Dr. Zucker: [9:38] For instance, in those Doric columns, you can see that there’s a taper and you assume that it’s a straight line, but the Greeks wanted ever so slight a sense of the organic. That the weight of the building was being expressed in the bulge, the entasis of the column, about a third of the way from the bottom.

[9:55] In this case, every single column bulges only 11/16 of an inch the entire length of that column. The way that the Greeks pulled this off is they would bring column drums up to the site, they would carefully carve the base and the top, and then they would carve in between.

Dr. Harris: [10:12] We see this slight deviation in the columns, but we also see it not only vertically but also horizontally in the building.

Dr.
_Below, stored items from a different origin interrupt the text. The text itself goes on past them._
(** What the client of a full transfer receives from a well-formed store. *)
Lemma transfer_received now request qname client rb sp st now' signed :
  store_ok sp -> carriable now sp -> wire_safe (normalize_name qname) = true ->
  build_axfr_stream now request qname client rb sp = Some st ->
  snd <$> head (m_queries request) <> Some TIXFR -> forallb encodes (stream_messages st) = true ->
  exists zp zs l so,
    (list_zones now sp = (Ok zs, sp) /\ In zp zs /\ normalize_name (zone_name zp) = normalize_name qname) /\
    list_records now (zone_id zp) sp = (Ok l, sp) /\
    axfr_pull now' signed (sent encodes (stream_messages st)) = Some (so, transferred now' l) /\
    serial so = serial (soa zp) /\ Forall record_safe l.
Proof.
  intros Hok [Hsafe Hnames] Hq Hst Hnot Henc.
  apply build_axfr_stream_inv in Hst as (sn & zd & El & Hin & _ & Hn & _ & _ & Hms). specialize (Hms Hnot).
  destruct (load_snapshot now sp) as [r s'] eqn:E. simpl in El. subst r.
  apply load_snapshot_run in E as (-> & (zs & Ez & Em) & Hrec). eapply Forall_forall in Hrec; [|by apply list_elem_of_In].
  pose proof (in_map zd_zone _ _ Hin) as Hf. rewrite Em in Hf. apply filter_In in Hf as [Hzin _].
  pose proof Ez as [_ Hzs]%list_zones_run. pose proof Hrec as [_ Hl]%list_records_run.
  pose proof (perm_In _ _ _ Hzs Hzin) as Hz. apply in_map_iff in Hz as (kr & Ekr & Hkr).
  destruct (Hnames kr Hkr) as [Hmn Hrn]. rewrite Ekr in Hmn, Hrn.
  destruct (soa_rr_total _ _ Hq Hmn Hrn) as [b Hb]. rewrite Hms in *.
  rewrite (axfr_received encodes now' signed request _ _ b _ Hb Henc).
  unfold transferred_soa. destruct (soa_rr_wire _ _ _ Hb) as (hs & -> & Es). simpl.
  exists (zd_zone zd), zs, (zd_records zd). eexists. split_and!; [done..| |].
  - exact Es.
  - rewrite Hl. apply Forall_forall. intros r Hr%list_elem_of_In. apply in_map_iff in Hr as (kr' & <- & [Hr _]%filter_In). by apply Hsafe.
Qed.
Zucker: [10:21] Well, that’s right. You assume that the stylobate, the floor of the temple, is flat, but it’s not. Rainwater would run off it because the edges are lower than the center.

Dr. Harris: [10:29] But only very, [laughs] very slightly lower.

Dr. Zucker: [10:32] Across the long sides of the temple the center rises only 4 and 3/8 of an inch, and on the short sides of the temple on the east and the west side, the center rises only by 2 3/8 inches. What happens is it cracks. Our eye would naturally see a straight line seem as if it rises up at the corners a little bit so it seems to us to be perfectly flat. The columns are all leaning in a little bit.

Dr. Harris: [10:58] You would expect the columns to be equidistant from one another, but in fact the columns on the edges are slightly closer to one another than the columns in the center of each side.

Dr. Zucker: [11:08] Architectural historians have hypothesized that the reason for this is because the column at the edge is in a sense an orphan. It doesn’t have anything past it. Therefore, it would seem to be less substantial.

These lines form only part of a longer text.